Early Pregnancy Assessment clinic

The Early Pregnancy & Emergency Gynaecology Service is located in ‘Emergency Gynaecology Unit’. This is in the main building of the hospital, on the first floor, yellow corridor as indicated in this map.  

The Early Pregnancy Serviice is a specialist unit that manages early pregnancy problems such as vaginal bleeding and abdominal pain. We see women in the first 18 weeks of pregnancy only. After 18 weeks, the patient is seen in the Emergency Obstetric Unit or Delivery Suite.

Services available
A nurse-led service, we are supported by sonographers and the on-call gynaecology team. 
When necessary, ongoing support and advice is provided either in person or by telephone by EPAU staff.
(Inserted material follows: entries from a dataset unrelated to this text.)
(** Finalizers are run, or the notifier is called, once per collection: the new value of
    [GC_last_finalizer_notification], and whether the notifier is called. *)
Definition GC_notify_or_invoke_finalizers (interrupt : Z) (GC_finalize_on_demand has_notifier : bool)
    (GC_gc_no GC_last_finalizer_notification : Z) (s : fstate) : option (Z * bool * fstate) :=
  if negb (GC_should_invoke_finalizers s) then Some (GC_last_finalizer_notification, false, s)
  else if negb GC_finalize_on_demand then
    '(_, s) ← GC_invoke_finalizers interrupt s;
    Some (GC_last_finalizer_notification, false, s)
  else if negb (GC_last_finalizer_notification =? GC_gc_no) then Some (GC_gc_no, has_notifier, s)
  else Some (GC_last_finalizer_notification, false, s).

Definition finalize_all_body (s : fstate) : fstate + option fstate :=
  if entries (GC_fnlz_roots s) =? 0 then inr (Some s)
  else match (s ← GC_enqueue_all_finalizers s; invoke_finalizers_internal 0 true s) with
       | None => inr None
       | Some (_, s) => inl s
       end.

Definition GC_finalize_all (s : fstate) : option fstate := mjoin (loop finalize_all_body s).
End Pass.
Arguments fstate W : clear implicits.

End Finalize.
Ward reception Making an appointment
We are open from 9.00-17.00, Monday to Friday. Referrals can be made by GPs, ED (fast track) or other health professionals by emailing the referral form to huh-tr.epau.referrals@nhs.net

Routine investigations
Patients will be seen by a nurse and an ultrasound scan will be performed in order to visualise the pregnancy. The scan may be done externally through the abdomen, or internally through the vagina. Neither of these are harmful to the pregnancy. Depending on the outcome of the scan, blood tests may be required.

What to expect
Appointments are usually available within a few days of referral. If the patient presents to the Emergency Department with heavy bleeding or severe pain, they are normally seen on the same day or day after. If the patient has had a previous miscarriage but are otherwise well, we would advise an ultrasound scan at around 7 weeks of pregnancy. 

What if a miscarriage is diagnosed?
Unfortunately, early miscarriage is very common: at least 20% of pregnancies end in miscarriage. We offer expectant, medical and surgical management under local or general anaesthetic.
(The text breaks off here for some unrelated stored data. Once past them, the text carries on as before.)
Lemma chain_length (t : hashtbl fo_rest) cs (i : nat) l : rep t cs -> cs !! i = Some l -> Z.of_nat (length l) < W64.
Proof.
  intros R Hl. pose proof (rep_length t cs R) as HW. destruct (concat_lookup cs i l Hl) as (A & D & E & _).
  rewrite E, !length_app in HW. lia.
Qed.

Lemma mark_chain_spec (t : hashtbl fo_rest) (p : Z) w l :
  seg GC_HIDE_POINTER (nodes t) p l NULL -> Z.of_nat (length l) < W64 ->
  loop (mark_chain_body t) (p, w) = Some (Some (foldl mark_cell w l)).
Proof.
  intros Hc Hlen.
  destruct (loop_spec_rel
    (fun n '(p', w') => exists l1 l2, l = l1 ++ l2 /\ n = length l2 /\ seg GC_HIDE_POINTER (nodes t) p' l2 NULL /\ w' = foldl mark_cell w l1)
    (fun o => o = Some (foldl mark_cell w l)) (mark_chain_body t) (length l) (p, w)) as (o & -> & ->); [| |done|done].
  - intros n [p' w'] (l1 & l2 & -> & -> & Hs & ->). destruct l2 as [|[a [k v]] l2]; cbn [mark_chain_body].
    + cbn in Hs. subst p'. rewrite Z.eqb_refl. by rewrite app_nil_r.
    + destruct Hs as (-> & Ha & n & En & Hs). rewrite (proj2 (Z.eqb_neq _ _) Ha), En. cbn [hidden_key next rest].
      rewrite reveal_hide. exists (length l2). cbn [length]. split; [lia|]. exists (l1 ++ [(a, (k, v))]), l2.
      split_and!; [by rewrite <- app_assoc|done..|]. by rewrite foldl_app.
  - by exists [], l.
Qed.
This means that if a miscarriage is diagnosed, you have the option of waiting to see if the pregnancy tissues pass naturally, or taking tablets to speed up the process, or a small operation to remove the pregnancy remains. If you opt to wait for a natural miscarriage or medical treatment you will be offered follow up with one of our nurses.

We offer an outpatient procedure called MVA to remove the pregnancy tissue under local anaesthetic. This is highly effective and acceptable to patients who wish to avoid a General Anaesthetic and takes only a few minutes. Pain killers are given prior to the procedure as there will be some period-like cramps during the procedure.

If a General Anaesthetic procedure is requested/advised, this will normally be done within 2 days and you will need to be nil by mouth for 6 hours. A doctor will go through the procedure, including the risks of complications. Normally this is a day-case procedure. Whatever method is chosen to manage the miscarriage, we offer support and advice.  

What if an ectopic pregnancy is diagnosed?
We offer a range of options to treat ectopic pregnancies, which are pregnancies growing outside of the womb. They account for 1-2% of all pregnancies.  

Ectopic pregnancies are important because there is a risk they can rupture and cause severe internal bleeding, which may be life-threatening. 

Some ectopic pregnancies will resolve on their own with close observation and follow-up. Some ectopic pregnancies can be treated with a drug called methotrexate and others require an operation. Most of the operations for ectopic pregnancy are performed through keyhole surgery. Patients requiring admission will be admitted to Priestley Ward.

Recurrent Miscarriage
We offer support and investigation for women with recurrent miscarriage, who require sequential ultrasound scans in early pregnancy for reassurance and may require special treatment if an underlying condition is found.

Ongoing support
Gynaecological nurse specialists are available in the service for advice and support.